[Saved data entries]
··········

(* ===== verification/Payments.v ===== *)
(** * Payments: the worker that commits bookings and cancellations
    ([apps/payment-processor/src/consumer.rs], [repository.rs], [payment.rs])

    [process_message] is the handling of one delivery; its result is the answer to the
    broker.  UUID texts, the conversion of an amount to paise and the trace carrier are
    library code: the fields of [PaymentLibs]. *)

From S2P Require Import Prelude Text Keys Redis SeatLock Events Db.

Class PaymentLibs := {
  uuid_parse : string → option Z;           (* Uuid::from_str *)
  uuid_text : Z → string;                   (* Uuid::to_string *)
  paise_of : string → Z;                    (* BigDecimal and f64 *)
  trace_carrier : json                      (* bookit_telemetry::current_carrier() *)
}.

Record checkout_commit := CheckoutCommit {
  cc_order_id : Z; cc_payment_request_id : Z; cc_user_id : Z; cc_schedule_id : Z; cc_seat_ids : list Z;
  cc_total_amount : string; cc_razorpay_order_id : string; cc_razorpay_payment_id : option string
}.
Record cancellation_commit := CancellationCommit {
  ca_order_id : Z; ca_user_id : Z; ca_schedule_id : Z; ca_seat_ids : list Z; ca_amount : string
}.

Definition seat_list (l : list Z) : json := JArr (map JNum l).

Section repository.
Context {HP : PaymentLibs}.

(** *** Transactions *)

Definition order_payload (order_id user_id schedule_id : Z) (seat_ids : list Z) (amount : string) : json :=
  JObj [("_trace_context", trace_carrier); ("order_id", JStr (uuid_text order_id)); ("user_id", JNum user_id);
        ("schedule_id", JNum schedule_id); ("seat_ids", seat_list seat_ids); ("amount", JStr amount)]%string.

(** A fresh row of the outbox. *)
Definition new_outbox_event (id aggregate_id : Z) (event_type : string) (payload : json) (now : Z) : outbox_row :=
  OutboxRow id aggregate_id event_type payload now None 0 None now None None.

Definition update_seats (seat_ids : list Z) (st : seat_status) : db → db :=
  with_seats (update_where (λ r, bool_decide (ss_id r ∈ seat_ids)) (set_seat_status st)).

Definition checkout_tx (c : checkout_commit) (audit_id event_id now : Z) (d : db) : option db :=
  let d := update_seats (cc_seat_ids c) Booked d in
  d ← insert_order (OrderRow (cc_order_id c) (cc_payment_request_id c) (cc_user_id c) (cc_schedule_id c)
         (cc_seat_ids c) (cc_total_amount c) (cc_razorpay_order_id c) (cc_razorpay_payment_id c) "completed") d;
  let d := with_payments (update_where (λ p, pr_id p =? cc_payment_request_id c) (set_payment PsSucceeded None)) d in
  d ← insert_audit (AuditRow audit_id (cc_user_id c) "order_completed" (cc_order_id c) (cc_total_amount c) (JObj [("seat_ids", seat_list (cc_seat_ids c))]%string)) d;
  insert_outbox (new_outbox_event event_id (cc_order_id c) "OrderCompleted"
    (order_payload (cc_order_id c) (cc_user_id c) (cc_schedule_id c) (cc_seat_ids c) (cc_total_amount c)) now) d.

Definition cancellation_tx (c : cancellation_commit) (audit_id event_id now : Z) (d : db) : option db :=
  let d := update_seats (ca_seat_ids c) Available d in
  let d := with_orders (update_where (λ o, od_id o =? ca_order_id c) (set_order_status "refunded")) d in
  let d := with_tickets (update_where (λ k, tk_order_id k =? ca_order_id c) (set_ticket_status "cancelled")) d in
  d ← insert_audit (AuditRow audit_id (ca_user_id c) "ticket_cancelled" (ca_order_id c) (ca_amount c) (JObj [("seat_ids", seat_list (ca_seat_ids c))]%string)) d;
  insert_outbox (new_outbox_event event_id (ca_order_id c) "TicketCancelled"
    (order_payload (ca_order_id c) (ca_user_id c) (ca_schedule_id c) (ca_seat_ids c) (ca_amount c)) now) d.
End repository.

(** ** The consumer *)

Inductive answer := AckMessage | NackMessage.      (* a nack does not requeue: the message goes to the dead letters *)

(** [pp_refunds]: the refunds asked of Razorpay, oldest first. *)
Record processor (D : Type) := Processor { pp_site : site D; pp_refunds : list (string * Z) }.
Arguments Processor {D}. Arguments pp_site {D}. Arguments pp_refunds {D}.

Definition parse_seat_ids (payload : json) : list Z :=
  match as_array (jindex "seat_ids" payload) with
  | Some arr => omap (λ v, i32 <$> as_i64 v) arr
  | None =>
      match as_i64 (jindex "seat_id" payload) with
      | Some id => [i32 id]
      | None => []
      end
  end.

Section consumer.
Context {D : Type} `{!RedisServer D} {HS : SeatLock D} {HJ : JsonText} {HP : PaymentLibs}.
Abbreviation S := (St (site D)).
Abbreviation P := (St (processor D)).

Definition at_site {A} (m : S A) : P A := zoom pp_site (λ s p, Processor s (pp_refunds p)) m.
Definition redis_op {A} (m : St (world D) A) : P A := at_site (redis_of m).

(** *** Repository *)

Definition order_exists (payment_request_id : Z) : S bool :=
  conn ← db_get;
  if negb conn then mret false
  else
    found ← db_query (λ d, existsb (λ o, od_payment_request_id o =? payment_request_id) (d_orders d));
    mret (default false found).

(** [QueryResult<()>]: whether the caller sees [Ok].  The two identifiers and the time the
    transaction writes are drawn here, before its first statement. *)
Definition commit (tx : Z → Z → Z → db → option db) : S bool :=
  conn ← db_get;
  if negb conn then mret false
  else
    audit_id ← new_v4;
    event_id ← new_v4;
    now ← redis_of now_ms;
    r ← db_run (λ d, d' ← tx audit_id event_id now d; Some (tt, d'));
    mret (bool_decide (r = Some tt)).

Definition commit_checkout (c : checkout_commit) : S bool := commit (checkout_tx c).
Definition commit_cancellation (c : cancellation_commit) : S bool := commit (cancellation_tx c).

(** *** Redis *)

Definition adjust_script (key : string) (delta : Z) (d : D) (t : Z) : D * option (option Z) :=
  match r_get d t key with
  | None => (d, Some None)
  | Some _ => let '(d', r) := r_incrby d t key delta in (d', Some <$> r)
  end.

Definition adjust_cached_available_seats (schedule_id delta : Z) : P unit :=
  cli ← redis_op (pool_get 0);
  when cli (redis_op (node_cmd 0 (adjust_script (cache_schedule_available_seats_key schedule_id) delta)) ;; mret tt).

Definition broadcast (schedule_id : Z) (event : string) (seat_ids : list Z) (user_id : Z) : P unit :=
  cli ← redis_op (pool_get 0);
  when cli (redis_op (publish (room_channel schedule_id)
    (JObj [("event", JStr event); ("seat_ids", seat_list seat_ids); ("user_id", JNum user_id)]%string))).

Definition clear_checkout_keys (schedule_id : Z) (seat_ids : list Z) : P unit :=
  cli ← redis_op (pool_get 0);
  when cli (for_each seat_ids (λ t, redis_op (node_cmd 0 (cmd_del (seat_checkout_key schedule_id t))) ;; mret tt)).

(** *** Razorpay

    [mock]: the test mode of the environment, which refunds nothing and succeeds. *)
Definition process_razorpay_refund (mock : bool) (payment_id : string) (amount_paise : Z) : P bool :=
  if mock then mret true
  else
    fl ← redis_op draw;
    when (bool_decide (fl ≠ FDown))
      (st_modify (λ p, Processor (pp_site p) (pp_refunds p ++ [(payment_id, amount_paise)]))) ;;
    mret (bool_decide (fl = FOk)).

(** *** Cancellations *)

Definition process_cancellation (mock : bool) (payload : json) : P answer :=
  let order_id_str := default EmptyString (as_str (jindex "order_id" payload)) in
  let user_id := i32 (default 0 (as_i64 (jindex "user_id" payload))) in
  let schedule_id := i32 (default 0 (as_i64 (jindex "schedule_id" payload))) in
  let seat_ids := parse_seat_ids payload in
  let razorpay_payment_id := as_str (jindex "razorpay_payment_id" payload) in
  let amount := default "0"%string (as_str (jindex "amount" payload)) in
  match uuid_parse order_id_str with
  | None => mret NackMessage
  | Some order_id =>
      refunded ← (match razorpay_payment_id with
                  | Some payment_id => process_razorpay_refund mock payment_id (paise_of amount)
                  | None => mret true
                  end);
      if negb refunded then mret NackMessage
      else
        ok ← at_site (commit_cancellation (CancellationCommit order_id user_id schedule_id seat_ids amount));
        if (ok : bool) then
          adjust_cached_available_seats schedule_id (Z.of_nat (length seat_ids)) ;;
          broadcast schedule_id "seat_unlocked" seat_ids user_id ;;
          mret AckMessage
        else mret NackMessage
  end.

(** *** Checkouts *)

(** The dual-key check of the seats: the reason of the first failure. *)
Fixpoint lock_failure (schedule_id user_id : Z) (seat_ids : list Z) : P (option string) :=
  match seat_ids with
  | [] => mret None
  | seat_id :: seat_ids =>
      owner ← redis_op (get_lock_owner schedule_id seat_id);
      match owner with
      | None => mret (Some ("seat lock not found for seat " +:+ show_Z seat_id +:+ " (user " +:+ show_Z user_id +:+ ")")%string)
      | Some actual_owner =>
          if bool_decide (actual_owner ≠ user_id)
          then mret (Some ("seat " +:+ show_Z seat_id +:+ " is locked by user " +:+ show_Z actual_owner
                           +:+ " not user " +:+ show_Z user_id)%string)
          else
            ctx_ok ← redis_op (user_holds_lock schedule_id seat_id user_id);
            if negb ctx_ok
            then mret (Some ("user context lock not found for seat " +:+ show_Z seat_id +:+ " (user " +:+ show_Z user_id +:+ ")")%string)
            else lock_failure schedule_id user_id seat_ids
      end
  end.

(** [UPDATE payment_requests .. 'failed' .. WHERE status <> 'succeeded']. *)
Definition fail_payment (payment_request_id : Z) (reason : string) : P unit :=
  conn ← at_site db_get;
  when conn
    (at_site (db_run (λ d, Some (tt, with_payments
       (update_where (λ p, (pr_id p =? payment_request_id) && bool_decide (pr_status p ≠ PsSucceeded))
          (set_payment PsFailed (Some reason))) d))) ;; mret tt).

Definition book_seats (schedule_id user_id : Z) (seat_ids : list Z) : P unit :=
  for_each seat_ids (λ t,
    redis_op (release_lock schedule_id t user_id) ;;
    redis_op (set_schedule_seat_bitmap_state_cluster (schedule_seat_bitmap schedule_id) t 2)).

Definition process_checkout (payload : json) : P answer :=
  let user_id := i32 (default 0 (as_i64 (jindex "user_id" payload))) in
  let schedule_id := i32 (default 0 (match as_i64 (jindex "schedule_id" payload) with
                                     | Some s => Some s
                                     | None => as_i64 (jindex "showtime_id" payload)
                                     end)) in
  let seat_ids := parse_seat_ids payload in
  let total_amount := default "0"%string (as_str (jindex "amount" payload)) in
  let razorpay_order_id := default EmptyString (as_str (jindex "razorpay_order_id" payload)) in
  let razorpay_payment_id := as_str (jindex "razorpay_payment_id" payload) in
  match as_str (jindex "payment_request_id" payload) ≫= uuid_parse with
  | None => mret NackMessage
  | Some payment_request_id =>
      done_ ← at_site (order_exists payment_request_id);
      if (done_ : bool) then mret AckMessage
      else if bool_decide (seat_ids = []) then mret NackMessage
      else
        failure ← lock_failure schedule_id user_id seat_ids;
        match failure with
        | Some reason =>
            fail_payment payment_request_id reason ;;
            clear_checkout_keys schedule_id seat_ids ;;
            mret NackMessage
        | None =>
            order_id ← at_site new_v4;
            ok ← at_site (commit_checkout (CheckoutCommit order_id payment_request_id user_id schedule_id
                   seat_ids total_amount razorpay_order_id razorpay_payment_id));
            answer ← (if (ok : bool) then
                adjust_cached_available_seats schedule_id (- Z.of_nat (length seat_ids)) ;;
                book_seats schedule_id user_id seat_ids ;;
                broadcast schedule_id "seat_booked" seat_ids user_id ;;
                mret AckMessage
              else mret NackMessage);
            clear_checkout_keys schedule_id seat_ids ;;
            mret answer
        end
  end.

Definition process_message (mock : bool) (data : string) : P answer :=
  match json_parse data with
  | None => mret NackMessage
  | Some payload =>
      let request_type := default "checkout"%string (as_str (jindex "request_type" payload)) in
      if bool_decide (request_type = "cancellation"%string) then process_cancellation mock payload
      else process_checkout payload
  end.
End consumer.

··········

WHAT TO WORK ON: What is needed is a verbatim copy of every line in the records above from the one containing "ca_order_id : Z;" down to the one containing "let d := with_payments", both included, and nothing more.

EXERCISE RESPONSE:
  ca_order_id : Z; ca_user_id : Z; ca_schedule_id : Z; ca_seat_ids : list Z; ca_amount : string
}.

Definition seat_list (l : list Z) : json := JArr (map JNum l).

Section repository.
Context {HP : PaymentLibs}.

(** *** Transactions *)

Definition order_payload (order_id user_id schedule_id : Z) (seat_ids : list Z) (amount : string) : json :=
  JObj [("_trace_context", trace_carrier); ("order_id", JStr (uuid_text order_id)); ("user_id", JNum user_id);
        ("schedule_id", JNum schedule_id); ("seat_ids", seat_list seat_ids); ("amount", JStr amount)]%string.

(** A fresh row of the outbox. *)
Definition new_outbox_event (id aggregate_id : Z) (event_type : string) (payload : json) (now : Z) : outbox_row :=
  OutboxRow id aggregate_id event_type payload now None 0 None now None None.

Definition update_seats (seat_ids : list Z) (st : seat_status) : db → db :=
  with_seats (update_where (λ r, bool_decide (ss_id r ∈ seat_ids)) (set_seat_status st)).

Definition checkout_tx (c : checkout_commit) (audit_id event_id now : Z) (d : db) : option db :=
  let d := update_seats (cc_seat_ids c) Booked d in
  d ← insert_order (OrderRow (cc_order_id c) (cc_payment_request_id c) (cc_user_id c) (cc_schedule_id c)
         (cc_seat_ids c) (cc_total_amount c) (cc_razorpay_order_id c) (cc_razorpay_payment_id c) "completed") d;
  let d := with_payments (update_where (λ p, pr_id p =? cc_payment_request_id c) (set_payment PsSucceeded None)) d in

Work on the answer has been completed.